A instalação coloca em prática a idéia de "quase-cinema", desenvolvida por Oiticica e Neville: imagens fixas em movimento, com trilha sonora e a constituição de um ambiente.
"CC5" consiste em uma sala com quatro telas –onde são projetados os slides feitos pelo próprio Oiticia– e cujo centro é ocupado por um conjunto de redes, como em uma oca, onde se deita o espectador ao som de Hendrix.
"É para ser visto na rede, o que rompe com a idéia do espectador passivo diante da tela. Cria um clima. A rede dá vontade de você brincar. Tem uma capacidade sensorial maior. É uma viagem de 12 minutos", diz Neville.
As imagens projetadas nas telas mostram a capa do disco "War Heroes", de Hendrix, com as feições do músico desenhadas (ou maquiadas) com linhas de cocaína.
"Muita gente deve usar pó para cheirar, a gente usa para desenhar", diz Neville, rindo. "É jogo-joy: nasceu da blague de cafungar pó na capa do disco de Zappa `Weasels Ripped my Flesh': quem quer a sobrancelha? – e a boca? sfuuum!: pó-snow: paródia das artes plásticas", escreve Oiticica no texto do catálogo.
"Na época, ainda não havia Pablo Escobar, mas a gente já percebia esse elemento desestruturador da cultura latino-americana na cultura americana. Não é apologia; é uma bofetada na cara dos hipócritas e fariseus da arte e da crítica, porque rompe com a estrutura formal, bem-comportada e burguesa que envolve o setor das artes plásticas. É importante romper com os grilhões de uma artezinha fácil, apelativa", diz Neville.
Uma das principais questões da arte de Hélio Oiticica, que será homenageado com uma sala especial na Bienal de São Paulo deste ano –ao lado de Lygia Clark e Mira Schendel–, é justamente a confusão entre vida e obra, colocando a arte fora da definição corrente de arte, onde ela é menos esperada, fora da legitimização oficial, para que possa voltar a ser arte de verdade. Daí as comparações entre o artista e o poeta, ator e dramaturgo francês Antonin Artaud.
Desde seus "penetráveis" (ambientes concebidos para que o espectador vivesse uma experiência ao penetrá-los), nos anos 60, até os "parangolés" (arte para ser vestida e não mais simplesmente observada), tudo em Hélio Oiticica girava dentro da perspectiva de transformar a vida em arte, cada milímetro de vida, o que explica a metamorfose da experiência cotidiana do artista em obra, através das instruções e anotações obsessivas que deixou.
"Ele tinha criado uns ninhos para uma exposição e acabou ocupando a extensão do apartamento inteiro com esses ninhos.
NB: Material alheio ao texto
(** ** C8: boundary tie-break of the Offset Locator *)

(** C8. A position [p] equal to the cumulative start of segment [k]
    (a cumulative boundary) with [p < total_length] resolves to segment [k],
    the segment starting there, at offset 0 when [k] has non-empty text;
    when [k] has empty text it resolves to the next non-empty segment [k'],
    which also starts at [p] (all segments between are empty).  The position
    [total_length] resolves to the last non-empty segment, at offset its
    text length. *)
Theorem locate_boundary_tie_break (segs : list Segment.TranscriptSegment) (k : nat)
  (e : IndexEntry) (He : nth_error (build segs) k = Some e) :
  (cumulative_start_char e < total_length (build segs) ->
   cumulative_start_char e < cumulative_end_char e ->
   locate (build segs) (Z.of_nat (cumulative_start_char e)) = inr (At k 0)) /\
  (cumulative_start_char e < total_length (build segs) ->
   cumulative_start_char e = cumulative_end_char e ->
   exists k' e', k < k' /\ nth_error (build segs) k' = Some e' /\
     cumulative_start_char e' = cumulative_start_char e /\
     cumulative_start_char e' < cumulative_end_char e' /\
     (forall j e'', k <= j < k' -> nth_error (build segs) j = Some e'' ->
        cumulative_start_char e'' = cumulative_end_char e'') /\
     locate (build segs) (Z.of_nat (cumulative_start_char e)) = inr (At k' 0)) /\
  ((exists j e', nth_error (build segs) j = Some e' /\
                 cumulative_start_char e' < cumulative_end_char e') ->
   exists j e', nth_error (build segs) j = Some e' /\
     cumulative_start_char e' < cumulative_end_char e' /\
     cumulative_end_char e' = total_length (build segs) /\
     (forall i e'', j < i -> nth_error (build segs) i = Some e'' ->
        cumulative_start_char e'' = cumulative_end_char e'') /\
     locate (build segs) (Z.of_nat (total_length (build segs)))
       = inr (At j (cumulative_end_char e' - cumulative_start_char e'))).
Proof.
  destruct (build_entry _ _ _ He) as (_ & Hst & s & Hs & Hen).
  rewrite total_build. rewrite Hst, Hen.
  split; [|split].
  - intros Hlt Hpos.
    destruct (locate_interior segs (cum_start segs k) Hlt) as (k' & s' & Hs' & Hin & Hl).
    assert (k' = k) as ->.
    { apply (owner_unique segs k' k s' s (cum_start segs k)); [exact Hs'|exact Hs|exact Hin|lia]. }
    rewrite Hl. rewrite Nat.sub_diag. reflexivity.
  - intros Hlt Hz.
    destruct (locate_interior segs (cum_start segs k) Hlt) as (k' & s' & Hs' & Hin & Hl).
    assert (Hk : k < k').
    { destruct (Nat.lt_trichotomy k' k) as [H|[H|H]]; [|subst k'; rewrite Hs in Hs';
        injection Hs' as ->; lia|exact H].
      pose proof (cum_start_mono segs (S k') k ltac:(lia)) as Hm.
      rewrite (cum_start_succ _ _ _ Hs') in Hm. lia. }
    assert (Hk' : cum_start segs k' = cum_start segs k).
    { pose proof (cum_start_mono segs (S k) k' ltac:(lia)) as Hm.
      rewrite (cum_start_succ _ _ _ Hs) in Hm. lia. }
    exists k', (mkEntry k' (cum_start segs k') (cum_start segs k' + seg_len s')).
    split; [exact Hk|]. split; [apply build_entry_of; exact Hs'|]. simpl.
    split; [exact Hk'|]. split; [lia|]. split.
    + intros j e'' Hj He''.
      destruct (build_entry _ _ _ He'') as (_ & Hst'' & s'' & Hs'' & Hen'').
      rewrite Hst'', Hen''.
      pose proof (cum_start_mono segs k j ltac:(lia)) as H1.
      pose proof (cum_start_mono segs (S j) k' ltac:(lia)) as H2.
      rewrite (cum_start_succ _ _ _ Hs'') in H2. lia.
    + rewrite Hl, Hk', Nat.sub_diag. reflexivity.
  - intros (j & e' & Hj & Hne').
    destruct (build_entry _ _ _ Hj) as (_ & Hst' & s' & Hs' & Hen').
    destruct (locate_at_total segs ltac:(exists j, s'; split; [exact Hs'|lia]))
      as (j' & s'' & Hs'' & Hpos & Htot & Hempty & Hl).
    exists j', (mkEntry j' (cum_start segs j') (cum_start segs j' + seg_len s'')).
    split; [apply build_entry_of; exact Hs''|]. simpl.
    split; [lia|]. split; [exact Htot|]. split.
    + intros i e'' Hi He''.
      destruct (build_entry _ _ _ He'') as (_ & Hst'' & s3 & Hs3 & Hen'').
      rewrite Hst'', Hen'', (Hempty i s3 Hi Hs3). lia.
    + rewrite Hl. do 2 f_equal. lia.
Qed.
Um deles era a cama, uma cabine de comando, com TV, rádio, telefone, tocafitas, tocadiscos, máquina de escrever, tudo ligado ao mesmo tempo. Foi onde a gente inventou as `Cosmococas"', diz Neville.
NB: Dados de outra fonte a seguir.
(** C1: a rule condition whose field is one of the six and whose
    configuration for that field is not nil is flattened by Read into a
    condition map that [lbListenerRuleConditions] expands without error
    into one rule condition, with the same field and the same values (the
    strings of the configuration of that field; for [query-string] the same
    key/value pairs, a nil or empty key coming back as an absent key). *)
Theorem flatten_expand_roundtrip (condition : RuleCondition) :
  selectedConfigPresent condition = true ->
  exists c',
    lbListenerRuleConditions [flattenCondition condition]
    = Returns (Some [c'], None)
    /\ Field c' = Field condition
    /\ conditionValuesOf c' = conditionValuesOf condition
    /\ (forall cfg cfg',
          QueryStringConfig condition = Some cfg ->
          QueryStringConfig c' = Some cfg' ->
          Forall2 keyAbsentWhenEmpty
            (QueryStringValues cfg) (QueryStringValues cfg')).
Proof.
  unfold selectedConfigPresent, lbListenerRuleConditions, conditionValuesOf.
  destruct condition as [[f|] hh ht rm pp qs si vs]; cbn; [|discriminate].
  unfold lbListenerRuleCondition; cbn.
  field_cases f; intros Hsel.
  - destruct hh as [cfg|]; [|discriminate]. cbn. eexists. split; [reflexivity|].
    cbn. rewrite StringValueSlice_interfaceStringSlice.
    repeat split. intros ? ? ? [=].
  - destruct ht as [cfg|]; [|discriminate]. cbn. eexists. split; [reflexivity|].
    cbn. rewrite StringValueSlice_interfaceStringSlice.
    repeat split. intros ? ? ? [=].
  - destruct rm as [cfg|]; [|discriminate]. cbn. eexists. split; [reflexivity|].
    cbn. rewrite StringValueSlice_interfaceStringSlice.
    repeat split. intros ? ? ? [=].
  - destruct pp as [cfg|]; [|discriminate]. cbn. eexists. split; [reflexivity|].
    cbn. rewrite StringValueSlice_interfaceStringSlice.
    repeat split. intros ? ? ? [=].
  - destruct qs as [cfg|]; [|discriminate]. cbn. eexists. split; [reflexivity|].
    cbn. destruct (queryString_roundtrip (QueryStringValues cfg)) as [H1 H2].
    cbn zeta in H1, H2. rewrite H1. repeat split.
    intros ? ? [= <-] [= <-]. exact H2.
  - destruct si as [cfg|]; [|discriminate]. cbn. eexists. split; [reflexivity|].
    cbn. rewrite StringValueSlice_interfaceStringSlice.
    repeat split. intros ? ? ? [=].
  - discriminate.
Qed.


(** The round trip of a [query-string] condition. *)
Lemma flatten_expand_roundtrip_witness :
  selectedConfigPresent queryStringCondition = true
  /\ exists c',
       lbListenerRuleConditions [flattenCondition queryStringCondition]
       = Returns (Some [c'], None)
       /\ Field c' = Field queryStringCondition
       /\ conditionValuesOf c' = conditionValuesOf queryStringCondition.
Proof.
  split; [reflexivity|].
  destruct (flatten_expand_roundtrip queryStringCondition eq_refl)
    as (c' & H1 & H2 & H3 & _).
  exists c'. auto.
Defined.

(** ** The regular expression matcher *)

Lemma stripPrefix_Some (p s s' : list ascii) :
  stripPrefix p s = Some s' <-> s = p ++ s'.
Proof.
  revert s. induction p as [|a p IH]; intros s; cbn.
  - split; congruence.
  - destruct s as [|b s]; [split; discriminate|].
    destruct (Ascii.eqb_spec a b) as [->|Hab].
    + rewrite IH. split; congruence.
    + split; [discriminate|congruence].
Qed.

Section PlusLoop.

Context {A : Type} (cls : charclass) (k : list ascii -> option A).

(** A result of the loop comes from the continuation, after a non-empty
    run of characters of the class. *)
Lemma plusLoop_Some (s : list ascii) (res : A) :
  plusLoop cls k s = Some res ->
  exists s1 rest,
    s = s1 ++ rest /\ s1 <> [] /\ forallb (inClass cls) s1 = true
    /\ k rest = Some res.
Proof.
  induction s as [|a s IH]; cbn; [discriminate|].
  destruct (inClass cls a) eqn:Ha; [|discriminate].
  destruct (plusLoop cls k s) as [res'|] eqn:Hloop.
  - intros [= ->]. destruct (IH eq_refl) as (s1 & rest & -> & _ & Hall & Hk).
    exists (a :: s1), rest. cbn. rewrite Ha, Hall. repeat split; auto; discriminate.
  - intros Hk. exists [a], s. cbn. rewrite Ha. repeat split; auto; discriminate.
Qed.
Dois dos nove "programas in progress" da série das "Cosmococas" foram montados para a retrospectiva de Hélio Oiticica no Jeu de Paume, em Paris, e no Witte de Witte Museum, em Roterdã.
"Vinte anos depois de termos inventado aquilo, eu recebo um telefonema da curadora do Jeu de Paume, Catherine David, dizendo que tinha vindo ao Brasil e ficado deslumbrada com a idéia das `Cosmococas'. Queria a autorização para montar. Até então nada tinha acontecido. Era um negócio que eu não via há 20 anos. Já tem tanto tempo, que eu acho que nem tinha nascido", diz Neville.
A "CC3", inspirada em Marilyn Monroe, consistia em uma sala coberta de 60 cm de areia, forrada de plástico e cheia de balões.
A "CC1", inspirada na imagem de Bu¤uel, consistia em uma sala repleta de colchões e travesseiros. "Tinha uma lixa de unhas também. É impressionante. Você se deita e começa a lixar a unha. É como se você nunca tivesse lixado a unha. Dá uma alegria. Não tem maldade. É lindo", diz Neville.